Data for processing
(** The two loops of [bget] find a buffer with the property exactly when there
    is one. *)
Lemma find_buffers (test : nat -> bool) (l : list nat) :
  l ≡ₚ seq 0 NBUF ->
  match List.find test l with
  | Some b => (b < NBUF)%nat /\ test b = true
  | None => forall i, (i < NBUF)%nat -> test i = false
  end.
Proof.
  intros Hp. destruct (List.find test l) as [b|] eqn:E.
  - apply List.find_some in E as [Hin Ht]. split; [|done].
    apply (order_lt l); [done|by apply list_elem_of_In].
  - intros i Hi. apply (List.find_none _ _ E). apply list_elem_of_In. by apply order_lt.
Qed.

Lemma bget_scan s test :
  links_ok s ->
  (exists r, scan (next_of s) test HEAD (S NBUF) (next_of s HEAD) = Some r /\
     match r with Some b => (b < NBUF)%nat /\ test b = true
                | None => forall i, (i < NBUF)%nat -> test i = false end) /\
  (exists r, scan (prev_of s) test HEAD (S NBUF) (prev_of s HEAD) = Some r /\
     match r with Some b => (b < NBUF)%nat /\ test b = true
                | None => forall i, (i < NBUF)%nat -> test i = false end).
Proof.
  intros (order & _ & Hd & Hp). pose proof (order_length _ Hp). split.
  - rewrite (scan_next _ _ _ _ order) by done. eexists; split; [done|].
    by apply find_buffers.
  - rewrite (scan_prev _ _ _ _ order) by done. eexists; split; [done|].
    apply find_buffers. by rewrite reverse_Permutation.
Qed.

(** *** Contents *)

Definition payload (b : buf) : Z * Z * Z * block :=
  (b_flags b, b_dev b, b_sector b, b_data b).

Lemma buf_ok_payload D P oh b b' : payload b' = payload b -> buf_ok D P oh b -> buf_ok D P oh b'.
Proof. unfold payload, buf_ok. intros [= -> -> -> ->]. done. Qed.

(** The disk and pin maps matter to a buffer only at its own sector. *)
Lemma buf_ok_frame D P D' P' oh b :
  (b_dev b = ROOTDEV -> D' !! b_sector b = D !! b_sector b /\ P' !! b_sector b = P !! b_sector b) ->
  buf_ok D P oh b -> buf_ok D' P' oh b.
Proof.
  intros Heq [Hb H]. split; [done|]. destruct oh as [h|]; [done|].
  destruct H as (Hbusy & Hdirty & Hclean). split_and!; [done|..].
  - intros (Hdev & Hv & HP)%Hdirty. destruct (Heq Hdev) as [_ ->]. done.
  - intros Hv [Hdev HD]%Hclean; [|done]. destruct (Heq Hdev) as [-> _]. done.
Qed.

(** One buffer, [i], changes; every other keeps its contents. *)
Lemma bufs_ok_step s s' D P H D' P' H' i :
  bufs_ok s D P H -> (i < NBUF)%nat ->
  (forall j, (j < NBUF)%nat -> j <> i -> payload (buf_at s' j) = payload (buf_at s j)) ->
  (forall j, j <> i -> H' !! j = H !! j) ->
  buf_ok D' P' (H' !! i) (buf_at s' i) ->
  let sec := b_sector (buf_at s' i) in
  b_dev (buf_at s' i) = ROOTDEV ->
  (forall j, (j < NBUF)%nat -> j <> i -> b_dev (buf_at s j) = ROOTDEV ->
     b_sector (buf_at s j) <> sec) ->
  (forall x, x <> sec -> D' !! x = D !! x /\ P' !! x = P !! x) ->
  (is_Some (P' !! sec) -> H' !! i = None /\ has (flags_of s' i) B_DIRTY = true) ->
  (H !! i = None -> has (flags_of s i) B_DIRTY = true -> b_sector (buf_at s i) = sec) ->
  bufs_ok s' D' P' H'.
Proof.
  intros [Hbuf Hpin Huniq Hheld] Hi Hpay HH Hok sec Hdev Hsec Hmaps Hpini Hold.
  assert (forall j, (j < NBUF)%nat -> j <> i ->
            b_flags (buf_at s' j) = b_flags (buf_at s j) /\
            b_dev (buf_at s' j) = b_dev (buf_at s j) /\
            b_sector (buf_at s' j) = b_sector (buf_at s j)) as Hsame.
  { intros j Hj Hne. specialize (Hpay j Hj Hne). unfold payload in Hpay. by simplify_eq. }
  split.
  - intros j Hj. destruct (decide (j = i)) as [->|Hne]; [done|]. rewrite HH by done.
    eapply buf_ok_payload; [by apply Hpay|]. eapply buf_ok_frame; [|by apply Hbuf].
    intros Hd. apply Hmaps. by apply Hsec.
  - intros x d Hx. destruct (decide (x = sec)) as [->|Hne].
    + exists i. destruct Hpini; [by eexists|]. done.
    + destruct (Hmaps x Hne) as [_ HP]. rewrite HP in Hx.
      destruct (Hpin x d Hx) as (j & Hj & HHj & Hdj & Hsj).
      destruct (decide (j = i)) as [->|Hji]; [by destruct Hne; rewrite <- Hsj; apply Hold|].
      exists j. unfold flags_of in *. destruct (Hsame j Hj Hji) as (-> & _ & ->).
      rewrite HH by done. done.
  - intros j k Hj Hk. destruct (decide (j = i)) as [->|Hji], (decide (k = i)) as [->|Hki]; [done|..].
    + destruct (Hsame k Hk Hki) as (_ & -> & ->). intros _ Hdk E. by destruct (Hsec k Hk Hki Hdk).
    + destruct (Hsame j Hj Hji) as (_ & -> & ->). intros Hdj _ E. by destruct (Hsec j Hj Hji Hdj).
    + destruct (Hsame j Hj Hji) as (_ & -> & ->), (Hsame k Hk Hki) as (_ & -> & ->).
      by apply Huniq.
  - intros j h. destruct (decide (j = i)) as [->|Hne]; [done|]. rewrite HH by done. apply Hheld.
Qed.

(** If no buffer can be recycled, all are accounted for by [P] and [H]. *)
Lemma cache_full s D P H :
  bufs_ok s D P H -> (forall i, (i < NBUF)%nat -> recyclable s i = false) ->
  (NBUF <= size P + size H)%nat.
Proof.
  intros [Hbuf Hpin Huniq Hheld] Hfull.
  set (hs := filter (fun i => is_Some (H !! i)) (seq 0 NBUF)).
  set (ps := filter (fun i => ~ is_Some (H !! i)) (seq 0 NBUF)).
  assert (length hs + length ps = NBUF)%nat as Hsplit.
  { transitivity (length (seq 0 NBUF)); [|apply length_seq]. unfold hs, ps.
    clear. induction (seq 0 NBUF) as [|x l IH]; [done|].
    rewrite !filter_cons. destruct (decide (is_Some (H !! x))) as [Hx|Hx];
      destruct (decide (~ is_Some (H !! x))); try tauto; simpl; lia. }
  assert (NoDup hs /\ NoDup ps) as [Hnh Hnp].
  { split; apply NoDup_filter, NoDup_seq. }
  assert (forall i, i ∈ ps -> (i < NBUF)%nat /\ b_dev (buf_at s i) = ROOTDEV /\
            P !! b_sector (buf_at s i) = Some (b_data (buf_at s i))) as Hps.
  { intros i [Hn Hin]%list_elem_of_filter. apply elem_of_seq in Hin.
    assert (i < NBUF)%nat as Hi by lia. specialize (Hfull i Hi). specialize (Hbuf i Hi).
    apply eq_None_not_Some in Hn. rewrite Hn in Hbuf. destruct Hbuf as (_ & Hb & Hd & _).
    unfold recyclable, flags_of in Hfull. rewrite Hb in Hfull. simpl in Hfull.
    apply negb_false_iff in Hfull. destruct (Hd Hfull) as (? & _ & ?). done. }
  assert (length hs <= size H)%nat.
  { rewrite <- size_dom, <- (size_list_to_set (C:=gset nat) hs) by done.
    apply subseteq_size. intros i [Hi _]%elem_of_list_to_set%list_elem_of_filter.
    by apply elem_of_dom. }
  assert (length ps <= size P)%nat; [|lia].
  rewrite <- size_dom, <- (length_fmap (fun i => b_sector (buf_at s i)) ps).
  rewrite <- (size_list_to_set (C:=gset Z)).
  - apply subseteq_size. intros x Hx. apply elem_of_list_to_set, list_elem_of_fmap in Hx.
    destruct Hx as (i & -> & Hi). apply elem_of_dom. destruct (Hps i Hi) as (_ & _ & ->). by eexists.
  - apply NoDup_fmap_2_strong; [|done]. intros i j Hi Hj E.
    destruct (Hps i Hi) as (? & ? & _), (Hps j Hj) as (? & ? & _). by apply Huniq.
Qed.

(** ** The contract of the cache *)

Section Contract.
Implicit Types (s : kst) (D P : gmap Z block) (H : gmap nat held).

Lemma rep_len s D P H i : rep s D P H -> (i <= NBUF)%nat -> (i < length (bcache s))%nat.
Proof. intros (_ & _ & ->%links_len & _). lia. Qed.

(** The state after [iderw] on a buffer to be read, and on one to be written. *)
Lemma iderw_read s b d :
  has (flags_of s b) B_BUSY = true -> has (flags_of s b) B_VALID = false ->
  has (flags_of s b) B_DIRTY = false -> b_dev (buf_at s b) = ROOTDEV ->
  memdisk s !! b_sector (buf_at s b) = Some d -> b_sector (buf_at s b) < disksize s ->
  iderw b s = Ok tt (on_buf b (fun x => with_flags (set_flag (b_flags x) B_VALID) x)
                      (on_buf b (with_data d) s)).
Proof.
  intros Hb Hv Hd Hdev HD Hsec. unfold iderw, bind, gets, modify.
  rewrite Hb, iderw_idle_test, Hv, Hd. simpl. rewrite Hdev. simpl.
  destruct (Z.leb_spec (disksize s) (b_sector (buf_at s b))); [lia|]. by rewrite HD.
Qed.

Lemma iderw_write s b :
  (b < length (bcache s))%nat ->
  has (flags_of s b) B_BUSY = true -> has (flags_of s b) B_DIRTY = true ->
  b_dev (buf_at s b) = ROOTDEV -> b_sector (buf_at s b) < disksize s ->
  iderw b s = Ok tt (on_buf b (fun x => with_flags (set_flag (b_flags x) B_VALID) x)
                      (disk_write (b_sector (buf_at s b)) (b_data (buf_at s b))
                        (on_buf b (fun x => with_flags (clr_flag (b_flags x) B_DIRTY) x) s))).
Proof.
  intros Hl Hb Hd Hdev Hsec. unfold iderw, bind, gets, modify.
  rewrite Hb, iderw_idle_test, Hd, andb_false_r. simpl. rewrite Hdev. simpl.
  destruct (Z.leb_spec (disksize s) (b_sector (buf_at s b))); [lia|].
  rewrite buf_at_on_buf by done. by case_decide.
Qed.

(** The pinned block of a sector is in the one buffer that caches it. *)
Lemma pinned_unique s D P H i sec :
  bufs_ok s D P H -> (i < NBUF)%nat -> b_dev (buf_at s i) = ROOTDEV ->
  b_sector (buf_at s i) = sec -> is_Some (P !! sec) ->
  H !! i = None /\ has (flags_of s i) B_DIRTY = true.
Proof.
  intros Hok Hi Hdev Hsec [d HP].
  destruct (bo_pin _ _ _ _ Hok _ _ HP) as (j & Hj & HHj & Hdj & Hsj).
  destruct (bo_buf _ _ _ _ Hok j Hj) as [_ Hb]. rewrite HHj in Hb.
  destruct Hb as (_ & Hd & _). destruct (Hd Hdj) as (Hdevj & _ & _).
  rewrite (bo_uniq _ _ _ _ Hok i j); try done. congruence.
Qed.

Definition bread_post s D P H sec d0 (i : nat) s' : Prop :=
  rep s' D (delete sec P)
    (<[i := Held sec (default d0 (P !! sec)) (bool_decide (is_Some (P !! sec)))]> H) /\
  H !! i = None /\ journal s' = journal s /\ same_rest s s'.

(** Taking hold of a buffer: what is left to check once its new contents are
    known. *)
Lemma hold_buffer s s' D P H sec d0 i :
  rep s D P H -> H !! i = None -> (i < NBUF)%nat ->
  (forall j, (j < NBUF)%nat -> j <> i -> payload (buf_at s' j) = payload (buf_at s j)) ->
  memdisk s' = memdisk s -> links_ok s' -> journal s' = journal s -> same_rest s s' ->
  (forall j, (j < NBUF)%nat -> j <> i -> caches s ROOTDEV sec j = false) ->
  (has (flags_of s i) B_DIRTY = true -> b_sector (buf_at s i) = sec) ->
  buf_ok D (delete sec P)
    (Some (Held sec (default d0 (P !! sec)) (bool_decide (is_Some (P !! sec))))) (buf_at s' i) ->
  bread_post s D P H sec d0 i s'.
Proof.
  intros (Hmem & Hdisk & Hlinks & Hok) HHi Hi Hpay Hm Hl Hj Hr Hother Hold Hbok.
  unfold bread_post, rep. pose proof Hr as (-> & _).
  split_and!; try done; [congruence|].
  pose proof Hbok as (_ & Hdev & _ & _ & _ & Hsec & _). simpl in Hsec.
  eapply (bufs_ok_step s s' D P H _ _ _ i); try done.
  - intros j ?. by apply lookup_insert_ne.
  - by rewrite lookup_insert_eq.
  - intros j Hj' Hne Hdj E. specialize (Hother j Hj' Hne). unfold caches in Hother.
    rewrite Hdj, E, Hsec, !Z.eqb_refl in Hother. done.
  - intros x Hx. split; [done|]. apply lookup_delete_ne. congruence.
  - rewrite Hsec, lookup_delete_eq. by intros [].
  - intros _ Hd. rewrite Hsec. by apply Hold.
Qed.

(** Only one buffer caches a sector. *)
Lemma caches_unique s D P H sec i :
  bufs_ok s D P H -> (i < NBUF)%nat -> caches s ROOTDEV sec i = true ->
  forall j, (j < NBUF)%nat -> j <> i -> caches s ROOTDEV sec j = false.
Proof.
  intros Hok Hi [Hdi%Z.eqb_eq Hsi%Z.eqb_eq]%andb_true_iff j Hj Hne.
  apply not_true_is_false. intros [Hdj%Z.eqb_eq Hsj%Z.eqb_eq]%andb_true_iff.
  destruct Hne. apply (bo_uniq _ _ _ _ Hok); congruence.
Qed.

(** A sector is pinned only if the buffer that caches it is dirty. *)
Lemma cached_clean_unpinned s D P H sec i :
  bufs_ok s D P H -> (i < NBUF)%nat -> caches s ROOTDEV sec i = true ->
  has (flags_of s i) B_DIRTY = false -> P !! sec = None.
Proof.
  intros Hok Hi [Hdi%Z.eqb_eq Hsi%Z.eqb_eq]%andb_true_iff Hd.
  apply eq_None_not_Some. intros HP.
  destruct (pinned_unique s D P H i sec) as [_ E]; try done. congruence.
Qed.

Lemma uncached_unpinned s D P H sec :
  bufs_ok s D P H -> (forall i, (i < NBUF)%nat -> caches s ROOTDEV sec i = false) ->
  P !! sec = None.
Proof.
  intros Hok Hno. apply eq_None_not_Some. intros [d HP].
  destruct (bo_pin _ _ _ _ Hok _ _ HP) as (j & Hj & HHj & Hdj & Hsj).
  destruct (bo_buf _ _ _ _ Hok j Hj) as [_ Hb]. rewrite HHj in Hb.
  destruct Hb as (_ & Hd & _). destruct (Hd Hdj) as (Hdevj & _ & _).
  specialize (Hno j Hj). unfold caches in Hno. by rewrite Hdevj, Hsj, !Z.eqb_refl in Hno.
Qed.

(** Reading a held but invalid buffer from the disk. *)
Lemma bread_fill s s1 D P H sec d0 i :
  rep s D P H -> H !! i = None -> D !! sec = Some d0 -> (i < NBUF)%nat ->
  has (flags_of s i) B_DIRTY = false -> P !! sec = None ->
  (forall j, (j < NBUF)%nat -> j <> i -> caches s ROOTDEV sec j = false) ->
  (forall j, (j < NBUF)%nat -> j <> i -> payload (buf_at s1 j) = payload (buf_at s j)) ->
  memdisk s1 = memdisk s -> links_ok s1 -> journal s1 = journal s -> same_rest s s1 ->
  has (flags_of s1 i) B_BUSY = true -> has (flags_of s1 i) B_VALID = false ->
  has (flags_of s1 i) B_DIRTY = false -> b_dev (buf_at s1 i) = ROOTDEV ->
  b_sector (buf_at s1 i) = sec ->
  exists s', iderw i s1 = Ok tt s' /\ bread_post s D P H sec d0 i s'.
Proof.
  intros Hrep HHi HD Hi Hdi HP Hother Hpay Hm Hl Hj Hr Hb1 Hv1 Hd1 Hdev1 Hsec1.
  pose proof Hrep as (Hmem & Hdisk & _). pose proof Hr as (Hsz & _).
  assert (0 <= sec < disksize s) as Hrange by (apply Hdisk; by eexists).
  pose proof (links_len _ Hl) as Hlen.
  rewrite (iderw_read _ _ d0) by (done || congruence || lia).
  eexists. split; [done|].
  assert (i < length (bcache s1))%nat as Hl1 by lia.
  assert (i < length (bcache (on_buf i (with_data d0) s1)))%nat as Hl2 by (by rewrite length_on_buf).
  eapply hold_buffer; try done.
  - intros j Hj' Hne. rewrite !buf_at_on_buf by done. repeat case_decide; try congruence. by apply Hpay.
  - by repeat (apply links_on_buf; try done).
  - congruence.
  - rewrite !buf_at_on_buf by done. case_decide; [|done]. unfold flags_of in *.
    unfold buf_ok. simpl. autorewrite with flags. rewrite HP. simpl.
    split; [by eapply Hdisk|]. by split_and!.
Qed.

What to produce
Among the entries above, copy exactly only the lines starting with the one containing "apply eq_None_not_Some in" and going through the one containing "assert (length hs <= size H)%nat.", both ends included.

Completed exercise
    apply eq_None_not_Some in Hn. rewrite Hn in Hbuf. destruct Hbuf as (_ & Hb & Hd & _).
    unfold recyclable, flags_of in Hfull. rewrite Hb in Hfull. simpl in Hfull.
    apply negb_false_iff in Hfull. destruct (Hd Hfull) as (? & _ & ?). done. }
  assert (length hs <= size H)%nat.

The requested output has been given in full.